• _WHAT YOU NEED TO DO_
Print each record below character for character.

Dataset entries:
________
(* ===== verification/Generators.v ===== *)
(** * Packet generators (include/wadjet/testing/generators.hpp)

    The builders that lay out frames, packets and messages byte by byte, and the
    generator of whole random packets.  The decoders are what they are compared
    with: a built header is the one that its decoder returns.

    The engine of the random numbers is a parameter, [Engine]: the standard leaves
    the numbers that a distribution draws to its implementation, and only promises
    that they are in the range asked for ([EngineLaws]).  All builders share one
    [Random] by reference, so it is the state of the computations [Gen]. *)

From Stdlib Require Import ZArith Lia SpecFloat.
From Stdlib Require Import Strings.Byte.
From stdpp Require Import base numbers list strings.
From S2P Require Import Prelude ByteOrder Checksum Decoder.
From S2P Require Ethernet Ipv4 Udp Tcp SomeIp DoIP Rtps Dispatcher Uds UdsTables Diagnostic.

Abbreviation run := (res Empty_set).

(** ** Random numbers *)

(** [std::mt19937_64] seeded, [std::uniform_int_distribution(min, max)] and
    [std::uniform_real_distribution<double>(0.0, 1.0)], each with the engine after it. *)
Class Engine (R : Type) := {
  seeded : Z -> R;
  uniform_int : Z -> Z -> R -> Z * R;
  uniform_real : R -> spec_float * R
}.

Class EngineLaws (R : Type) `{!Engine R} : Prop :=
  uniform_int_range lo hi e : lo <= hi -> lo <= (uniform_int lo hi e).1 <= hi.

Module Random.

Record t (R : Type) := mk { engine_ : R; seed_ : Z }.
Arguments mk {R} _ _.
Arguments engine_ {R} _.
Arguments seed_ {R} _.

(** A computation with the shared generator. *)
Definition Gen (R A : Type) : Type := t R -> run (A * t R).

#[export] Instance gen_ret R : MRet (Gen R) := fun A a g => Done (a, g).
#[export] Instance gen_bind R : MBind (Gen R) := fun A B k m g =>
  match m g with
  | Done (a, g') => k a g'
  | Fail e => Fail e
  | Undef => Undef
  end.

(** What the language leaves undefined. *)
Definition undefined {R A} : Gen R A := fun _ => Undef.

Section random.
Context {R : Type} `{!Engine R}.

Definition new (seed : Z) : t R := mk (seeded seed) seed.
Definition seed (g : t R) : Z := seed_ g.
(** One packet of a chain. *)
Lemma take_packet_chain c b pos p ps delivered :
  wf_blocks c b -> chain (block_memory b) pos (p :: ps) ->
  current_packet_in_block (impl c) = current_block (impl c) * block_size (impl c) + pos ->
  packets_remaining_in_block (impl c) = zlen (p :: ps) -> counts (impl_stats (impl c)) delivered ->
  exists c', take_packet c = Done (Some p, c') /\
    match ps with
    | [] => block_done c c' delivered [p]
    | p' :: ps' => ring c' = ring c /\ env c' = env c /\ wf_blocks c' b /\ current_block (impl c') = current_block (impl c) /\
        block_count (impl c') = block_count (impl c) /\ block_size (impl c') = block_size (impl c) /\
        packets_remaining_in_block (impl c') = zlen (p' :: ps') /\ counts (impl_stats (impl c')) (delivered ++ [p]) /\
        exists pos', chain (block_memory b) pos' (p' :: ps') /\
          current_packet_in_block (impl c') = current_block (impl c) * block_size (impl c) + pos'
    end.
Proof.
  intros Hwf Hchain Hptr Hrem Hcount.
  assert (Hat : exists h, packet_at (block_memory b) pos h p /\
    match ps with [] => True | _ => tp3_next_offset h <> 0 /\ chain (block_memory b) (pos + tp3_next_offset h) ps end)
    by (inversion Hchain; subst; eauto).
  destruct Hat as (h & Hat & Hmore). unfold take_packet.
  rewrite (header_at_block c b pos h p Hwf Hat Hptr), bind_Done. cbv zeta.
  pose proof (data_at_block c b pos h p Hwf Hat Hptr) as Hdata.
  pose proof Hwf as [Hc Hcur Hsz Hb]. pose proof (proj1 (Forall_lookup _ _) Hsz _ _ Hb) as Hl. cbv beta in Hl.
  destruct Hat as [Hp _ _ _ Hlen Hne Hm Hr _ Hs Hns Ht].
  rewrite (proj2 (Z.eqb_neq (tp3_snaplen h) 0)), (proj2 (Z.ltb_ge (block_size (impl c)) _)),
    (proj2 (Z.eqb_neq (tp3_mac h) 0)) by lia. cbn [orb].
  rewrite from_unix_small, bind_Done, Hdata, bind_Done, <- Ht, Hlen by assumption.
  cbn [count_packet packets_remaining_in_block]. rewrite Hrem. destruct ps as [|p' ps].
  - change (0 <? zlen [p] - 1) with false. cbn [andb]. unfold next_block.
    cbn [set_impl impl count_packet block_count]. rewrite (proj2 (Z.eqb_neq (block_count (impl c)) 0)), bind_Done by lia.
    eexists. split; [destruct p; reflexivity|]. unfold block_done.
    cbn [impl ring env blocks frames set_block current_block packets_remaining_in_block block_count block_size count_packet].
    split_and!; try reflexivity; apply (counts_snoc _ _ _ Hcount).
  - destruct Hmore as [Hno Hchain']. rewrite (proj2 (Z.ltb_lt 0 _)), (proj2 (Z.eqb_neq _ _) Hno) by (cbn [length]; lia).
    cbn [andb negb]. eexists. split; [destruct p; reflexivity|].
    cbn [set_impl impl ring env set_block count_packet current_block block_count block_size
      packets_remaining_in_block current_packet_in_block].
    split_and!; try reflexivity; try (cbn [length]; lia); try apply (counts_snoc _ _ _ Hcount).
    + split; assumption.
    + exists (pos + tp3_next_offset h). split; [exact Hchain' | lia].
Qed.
________
• _REPLY_
(* ===== verification/Generators.v ===== *)
(** * Packet generators (include/wadjet/testing/generators.hpp)

    The builders that lay out frames, packets and messages byte by byte, and the
    generator of whole random packets.  The decoders are what they are compared
    with: a built header is the one that its decoder returns.

    The engine of the random numbers is a parameter, [Engine]: the standard leaves
    the numbers that a distribution draws to its implementation, and only promises
    that they are in the range asked for ([EngineLaws]).  All builders share one
    [Random] by reference, so it is the state of the computations [Gen]. *)

From Stdlib Require Import ZArith Lia SpecFloat.
From Stdlib Require Import Strings.Byte.
From stdpp Require Import base numbers list strings.
From S2P Require Import Prelude ByteOrder Checksum Decoder.
From S2P Require Ethernet Ipv4 Udp Tcp SomeIp DoIP Rtps Dispatcher Uds UdsTables Diagnostic.

Abbreviation run := (res Empty_set).

(** ** Random numbers *)

(** [std::mt19937_64] seeded, [std::uniform_int_distribution(min, max)] and
    [std::uniform_real_distribution<double>(0.0, 1.0)], each with the engine after it. *)
Class Engine (R : Type) := {
  seeded : Z -> R;
  uniform_int : Z -> Z -> R -> Z * R;
  uniform_real : R -> spec_float * R
}.

Class EngineLaws (R : Type) `{!Engine R} : Prop :=
  uniform_int_range lo hi e : lo <= hi -> lo <= (uniform_int lo hi e).1 <= hi.

Module Random.

Record t (R : Type) := mk { engine_ : R; seed_ : Z }.
Arguments mk {R} _ _.
Arguments engine_ {R} _.
Arguments seed_ {R} _.

(** A computation with the shared generator. *)
Definition Gen (R A : Type) : Type := t R -> run (A * t R).

#[export] Instance gen_ret R : MRet (Gen R) := fun A a g => Done (a, g).
#[export] Instance gen_bind R : MBind (Gen R) := fun A B k m g =>
  match m g with
  | Done (a, g') => k a g'
  | Fail e => Fail e
  | Undef => Undef
  end.

(** What the language leaves undefined. *)
Definition undefined {R A} : Gen R A := fun _ => Undef.

Section random.
Context {R : Type} `{!Engine R}.

Definition new (seed : Z) : t R := mk (seeded seed) seed.
Definition seed (g : t R) : Z := seed_ g.
(** One packet of a chain. *)
Lemma take_packet_chain c b pos p ps delivered :
  wf_blocks c b -> chain (block_memory b) pos (p :: ps) ->
  current_packet_in_block (impl c) = current_block (impl c) * block_size (impl c) + pos ->
  packets_remaining_in_block (impl c) = zlen (p :: ps) -> counts (impl_stats (impl c)) delivered ->
  exists c', take_packet c = Done (Some p, c') /\
    match ps with
    | [] => block_done c c' delivered [p]
    | p' :: ps' => ring c' = ring c /\ env c' = env c /\ wf_blocks c' b /\ current_block (impl c') = current_block (impl c) /\
        block_count (impl c') = block_count (impl c) /\ block_size (impl c') = block_size (impl c) /\
        packets_remaining_in_block (impl c') = zlen (p' :: ps') /\ counts (impl_stats (impl c')) (delivered ++ [p]) /\
        exists pos', chain (block_memory b) pos' (p' :: ps') /\
          current_packet_in_block (impl c') = current_block (impl c) * block_size (impl c) + pos'
    end.
Proof.
  intros Hwf Hchain Hptr Hrem Hcount.
  assert (Hat : exists h, packet_at (block_memory b) pos h p /\
    match ps with [] => True | _ => tp3_next_offset h <> 0 /\ chain (block_memory b) (pos + tp3_next_offset h) ps end)
    by (inversion Hchain; subst; eauto).
  destruct Hat as (h & Hat & Hmore). unfold take_packet.
  rewrite (header_at_block c b pos h p Hwf Hat Hptr), bind_Done. cbv zeta.
  pose proof (data_at_block c b pos h p Hwf Hat Hptr) as Hdata.
  pose proof Hwf as [Hc Hcur Hsz Hb]. pose proof (proj1 (Forall_lookup _ _) Hsz _ _ Hb) as Hl. cbv beta in Hl.
  destruct Hat as [Hp _ _ _ Hlen Hne Hm Hr _ Hs Hns Ht].
  rewrite (proj2 (Z.eqb_neq (tp3_snaplen h) 0)), (proj2 (Z.ltb_ge (block_size (impl c)) _)),
    (proj2 (Z.eqb_neq (tp3_mac h) 0)) by lia. cbn [orb].
  rewrite from_unix_small, bind_Done, Hdata, bind_Done, <- Ht, Hlen by assumption.
  cbn [count_packet packets_remaining_in_block]. rewrite Hrem. destruct ps as [|p' ps].
  - change (0 <? zlen [p] - 1) with false. cbn [andb]. unfold next_block.
    cbn [set_impl impl count_packet block_count]. rewrite (proj2 (Z.eqb_neq (block_count (impl c)) 0)), bind_Done by lia.
    eexists. split; [destruct p; reflexivity|]. unfold block_done.
    cbn [impl ring env blocks frames set_block current_block packets_remaining_in_block block_count block_size count_packet].
    split_and!; try reflexivity; apply (counts_snoc _ _ _ Hcount).
  - destruct Hmore as [Hno Hchain']. rewrite (proj2 (Z.ltb_lt 0 _)), (proj2 (Z.eqb_neq _ _) Hno) by (cbn [length]; lia).
    cbn [andb negb]. eexists. split; [destruct p; reflexivity|].
    cbn [set_impl impl ring env set_block count_packet current_block block_count block_size
      packets_remaining_in_block current_packet_in_block].
    split_and!; try reflexivity; try (cbn [length]; lia); try apply (counts_snoc _ _ _ Hcount).
    + split; assumption.
    + exists (pos + tp3_next_offset h). split; [exact Hchain' | lia].
Qed.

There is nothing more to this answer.